As a beginner, make life easy for yourself and use fresh seed. Don’t mess around with older batches if you don’t have to. Fresh seed will germinate quicker and more reliably than older seed.
When sowing, the general rule of thumb for how deep to place the seed, is twice the height of that seed. The other rule of thumb is to follow the directions on the packet as they are there for a reason.
Lightly water your newly sown seeds and keep them safe…. from sun, drying out, wind, birds, snails and rats. Truly, I find this easier in punnets than in the ground.
To be more specific,
- Keep your seeds damp not wet.
I find putting them under shadecloth in the sun works well. Uncovered means they dry out too quickly. Check daily. You miss a day, you pay. Gardening will teach you consistency!

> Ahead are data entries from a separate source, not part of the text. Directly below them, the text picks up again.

Fixpoint spec_all (os : list op) (m : gmap bytes bytes) : list out :=
  match os with
  | [] => []
  | o :: os' => let '(r, m') := spec o m in r :: spec_all os' m'
  end.

(** The store [s] represents the map [m]. *)
Definition rep (s : sys) (m : gmap bytes bytes) : Prop :=
  inv s /\ calm (sw s) /\ forall h, blob s h = m !! h.

Lemma wp_elim {S E A} (m : eff S E A) Q s r s' : wp m Q s -> m s = (r, s') -> Q r s'.
Proof. unfold wp. intros H Hm. by rewrite Hm in H. Qed.

Lemma exec_invalid `{U : Uuid} o s m :
  let h := match o with OPut h _ | OGet h | OExists h | ODelete h => h end in
  validateHash h = false -> (exec o s).2 = s /\ (exec o s).1 = (spec o m).1 /\ (spec o m).2 = m.
Proof.
  intros h Hv. subst h. destruct o; cbn [exec spec].
  1: unfold Put, putBlob. 2: unfold Get. 3: unfold Exists. 4: unfold Delete.
  all: cbn [mbind eff_bind gets]; unfold mbind, eff_bind, gets; rewrite Hv; done.
Qed.

(** The first put wins: how a successful put changes the map. *)
Lemma put_rep h d (P : Prop) s m r s' : rep s m -> validateHash h = true -> P -> put_outcome h d P s r s' ->
  r = Ok tt /\ rep s' (match m !! h with Some _ => m | None => <[h := d]> m end).
Proof.
  intros (Hi & Hc & Hb) Hv HP (Hi' & (Ho & Hh & Hok) & Hcs). destruct (Hcs Hc HP Hv) as (-> & Hc' & Hx). split; [done |]. split; [done |]. split; [done |]. intros k.
  destruct (decide (k = h)) as [-> | Hne].
  - rewrite <- Hb. destruct (blob s h) eqn:Es; [rewrite (Hx _ eq_refl), <- Hb; done |]. rewrite lookup_insert_eq.
    destruct Hh as [Hh | (_ & _ & Hh)]; [|done]. destruct (Hok eq_refl) as [_ [? E]]. congruence.
  - transitivity (blob s k); [destruct (validateHash k) eqn:Hk; [by apply Ho | unfold blob; by rewrite Hk] |].
    rewrite Hb. destruct (m !! h); [done | by rewrite lookup_insert_ne].
Qed.

(** One operation: same output, and the representation is kept. *)
Lemma exec_spec `{U : Uuid} o s m : rep s m ->
  (exec o s).1 = (spec o m).1 /\ rep (exec o s).2 (spec o m).2.
Proof.
  intros R. destruct (validateHash (match o with OPut h _ | OGet h | OExists h | ODelete h => h end)) eqn:Hv.
  2: { destruct (exec_invalid o s m Hv) as (-> & -> & ->). done. }
  destruct R as (Hi & Hc & Hb). destruct o as [h d|h|h|h]; cbn [exec spec]; rewrite Hv.
  - destruct (Put h d s) as [r s'] eqn:E. apply (wp_elim _ _ _ _ _ (wp_Put h d s Hi)) in E.
    destruct (put_rep _ _ _ _ m _ _ (conj Hi (conj Hc Hb)) Hv I E) as [-> R']. by split.
  - destruct (Get h s) as [r s'] eqn:E. apply (wp_elim _ _ _ _ _ (wp_Get h s)) in E as [(w' & Hs & ->) Hr].
    cbn. split.
    + rewrite <- Hb. destruct r as [d|e]; [by rewrite Hr |]. destruct Hr as (_ & Hn & He).
      pose proof (He Hc Hv) as ->. by rewrite (Hn _ eq_refl).
    + split; [by apply same_inv |]. split; [by apply Hs |]. intros k. rewrite same_blob by done. apply Hb.
  - destruct (Exists h s) as [r s'] eqn:E. apply (wp_elim _ _ _ _ _ (wp_Exists h s Hi)) in E as (Hi' & Hb' & Hc' & Hr).
    cbn. split.
    + destruct r as [b|e]; [|destruct Hr as [_ Hr]; by rewrite Hv in Hr; discriminate (Hr Hc)].
      destruct Hr as [_ Hr]. rewrite <- Hb. do 2 f_equal.
      apply Bool.eq_iff_eq_true. by rewrite bool_decide_eq_true.
    + split; [done |]. split; [auto |]. intros k. by rewrite Hb'.
  - destruct (Delete h s) as [r s'] eqn:E.
    apply (wp_elim _ _ _ _ _ (wp_Delete h s Hi)) in E as (Hi' & Ho & _ & Hd & Hcs).
    destruct (Hcs Hc) as [Hc' Hr]. specialize (Hr Hv). subst r. cbn. split; [done |]. split; [done |]. split; [done |]. intros k.
    destruct (decide (k = h)) as [-> | Hne]; [rewrite lookup_delete_eq; by destruct (Hd eq_refl) |].
    rewrite lookup_delete_ne, <- Hb by done.
    destruct (validateHash k) eqn:Hk; [by apply Ho | unfold blob; by rewrite Hk].
Qed.

Lemma rep_new dir : rep (Sys (World ∅ [] [] 0 0) (NewLocalBlobStore dir)) ∅.
Proof.
  split; [|split; [done |]].
  - intros h Hh. by apply elem_of_empty in Hh.
  - intros h. unfold blob. cbn. rewrite !lookup_empty. by destruct (validateHash h).
Qed.

(** C9: a local store on an empty disk behaves exactly like the abstract map
    of its contract under every sequence of puts, gets, existence checks and
    deletions, as long as no system call fails: the outputs, errors included,
    are those of the map in which the first put of a hash wins. *)
Theorem local_store_refines_map `{U : Uuid} dir os :
  exec_all os (Sys (World ∅ [] [] 0 0) (NewLocalBlobStore dir)) = spec_all os ∅.
Proof.
  generalize (rep_new dir). generalize (Sys (World ∅ [] [] 0 0) (NewLocalBlobStore dir)) as s.
  generalize (∅ : gmap bytes bytes) as m. induction os as [|o os IH]; intros m s R; cbn [exec_all spec_all]; [done |].
  destruct (exec_spec o s m R) as [Ho R']. destruct (exec o s) as [r s'], (spec o m) as [r' m'].
  cbn in *. subst. by rewrite (IH m').
Qed.

(** C21: a put is atomic under every schedule of faults, a crash included:
    it never touches another blob, its own blob afterwards is what it was or
    exactly the new data, the cache stays within what is on disk, and [Ok]
    means the blob is there.  Without faults it succeeds and keeps an existing
    blob. *)
Theorem local_put_atomic `{U : Uuid} h d s : inv s -> wp (Put h d) (put_outcome h d True s) s.
Proof. apply wp_Put. Qed.

(** ** Listings *)

Definition blobDir (s : sys) : bytes := FpJoin [baseDir (st s); go "gb"].

(** Below the blob directory, shard names are ordinary names and a blob's file
    is in the shard of its hash, as [Put] places it. *)
Definition sharded (s : sys) : Prop :=
  forall p f n r, w_files (sw s) !! p = Some f -> p = blobDir s ++ slash :: n ++ slash :: r -> slash ∉ n ->
  normal n /\ forall h, validateHash h = true -> r = h ++ go ".gb" -> n = take 2 h.

(** The blobs a listing with prefix [p] is to return. *)
Definition listed (s : sys) (p h : bytes) : Prop :=
  is_Some (blob s h) /\ (p = [] \/ HasPrefix (take 2 h) p = true).

Lemma plain_join base k s : k <> [] -> Forall normal k -> normal s -> plain_dir (FpJoin (base :: k) ++ slash :: s).
Proof. intros Hk Hf Hs. rewrite <- FpJoin_snoc by done. apply plain_FpJoin; [by destruct k | by apply Forall_app_2; auto]. Qed.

- They need good drainage.
The water needs to be able to drain out of and away from the container. Wet seeds rot.
- Watch that wind.
Keep your sown seeds away from wind strong enough to knock containers over.
- Confuse the snails.
Most, not all, snails will be foiled by raising seed containers off the ground. Pick off the rest.
- It’s not a bird playground.
Cover your seed containers (shadecloth is dual purpose!) so birds can’t have a worm-digging party.
- Rodent proof.
Especially for large seeds otherwise you’re just putting out a buffet for rats. Chicken wire or bird cages work well. Autumn is rat season.
Basically a shadecloth covered cage on legs works well!!
When I remember, a weekly drink of liquid fertiliser or seaweed tea really helps the seedlings to grow quickly and robustly. Quick is good to avoid a bitter taste. The advantages of robust should be obvious.